Bruce: People didn't know. And everybody was furious, and the criticism of King and the top SCLC people for not telling people why this decision had been made in advance is valid criticism that I completely agree with. But, later on, after talking with SCLC people I understood why they had made the decision [to turn around]. And I agreed with them, even though at the time I thought it was wrong. Yes, they should have told the people we were going to do that march and turn around and they should have told them why. But the decision itself to turn around was right.

Chude: Tell the people before hand.

Bruce: Yes, before hand. In the church. The reason as it was explained to me — and I think it's credible — is that from SCLC's point of view, from King's point of view, the whole point of Selma was to get a voting rights act passed and to get it enforced. And they had counted up the votes in the Senate and without Republican support, they could not pass it. And the key to Republican support was Senator Dirksen — I forget what state he's from, the Republican senator Dirksen...

Hardy: Illinois, I think.

Bruce: Right, without Dirksen from Illinois and other Republican Senators, the bill could not pass.

[BACKGROUND: The rules of the U.S. Senate allow a senator — or a group of senators — to talk as long as they want, about anything they want, at any time they want. So long as a senator holds the floor (talks), no votes can be taken.

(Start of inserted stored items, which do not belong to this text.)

(** What the rows of the two vertices are, for a list the table was derived
    from. *)
Lemma vertex_rows (l : list ParameterEntry) (fRange fVoltageRange : Z)
    (ref : list ReferenceBound) (e1 e2 : ParameterEntry) :
  derive l [] = (Next (fRange, fVoltageRange, ref), []) ->
  nth_error l 1 = Some e1 ->
  nth_error l 2 = Some e2 ->
  fRange = Z.abs (entry_value e2 - entry_value e1)
  /\ ref = listReferenceList
             (Z.min (entry_value e1) (entry_value e2))
             (Z.max (entry_value e1) (entry_value e2)) fVoltageRange.
Proof.
  intros Hd H1 H2. rewrite derive_cases, H1, H2 in Hd.
  destruct (nth_error l 7); [|discriminate].
  cbv zeta in Hd. injection Hd as <- HfV <-. rewrite HfV.
  split; reflexivity.
Qed.

(** X2.  With integer values and limits (exact arithmetic) the bounds error
    of position 2 (SecondVertex, [base + 200 + 2]) is never returned: both
    vertices are checked against the same row and lie in it together or not
    at all, so a second vertex outside its row is always reported at
    position 1.  On floats rounding of the row ends can separate the two
    tests, and the code is returned. *)
Theorem second_vertex_bounds_error_unreachable (l : list ParameterEntry)
    (tr : list call) :
  setup l <> (Returned (EC_SETUP + EC_SE_PARAM_OUT_OF_BOUND + Z.of_nat 2), tr).
Proof.
  intros Hret.
  assert (Hlen : List.length l = CV_NUM_PARAMETER).
  { apply (returned_length l _ tr Hret).
    unfold EC_SETUP, EC_SE_PARAM_OUT_OF_BOUND, EC_SE_AMOUNT_PARAMETER. lia. }
  assert (H8 : (8 <= List.length l)%nat) by (rewrite Hlen; cbv; lia).
  destruct (derive_long l [] H8) as (fRange & fV & lb & ub & Hd).
  destruct (setup_eleven_cases l fRange fV _ Hlen Hd)
    as [(_ & _ & Hs)|[(_ & _ & Hs)
       |[(i & p & r & Hi & _ & _ & _ & _ & Hs)
        |(i & p & r & Hi & Hpre & Hp & Hr & Hn & Hb & Hs)]]];
    rewrite Hs in Hret; apply returned_code_eq in Hret;
    unfold CV_NUM_PARAMETER in *;
    unfold EC_NO_ERROR, EC_SETUP, EC_SE_SCAN_RANGE_ERROR,
      EC_SE_PARAM_NOT_FOUND, EC_SE_PARAM_OUT_OF_BOUND in Hret;
    try lia.
  assert (i = 2)%nat by lia. subst i.
  cbn [seq forallb] in Hpre. rewrite andb_true_r in Hpre.
  apply andb_true_iff in Hpre as [_ H1].
  destruct (passes_inv _ _ _ H1) as (p1 & r1 & Hp1 & Hr1 & _ & Hb1).
  destruct (vertex_rows _ _ _ _ _ _ Hd Hp1 Hp) as [_ Href].
  rewrite Href in Hr, Hr1. cbn in Hr, Hr1.
  injection Hr as <-. injection Hr1 as <-.
  unfold in_bounds in Hb, Hb1. cbn [ref_lower ref_upper] in Hb, Hb1.
  rewrite vertex_rows_together in Hb1. congruence.
Qed.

So senators can block any piece of legislation from coming to a vote by simply talking forever. This is known as a "filibuster." Only a "cloture" vote can stop a filibuster. In 1965, it took a two-thirds vote (66) to pass a cloture vote. (In 1975 that number was reduced to 60 votes.)

So at the time of the Selma voting rights campaign, a minority of 35 of the 100 senators can forever block any civil rights legislation simply by voting against cloture of the inevitable Southern filibuster against civil rights for Blacks. This means that a senator does not have to go on record as voting against civil rights to oppose the bill, he can spin his vote against cloture as a vote for "free-speech" and "open debate."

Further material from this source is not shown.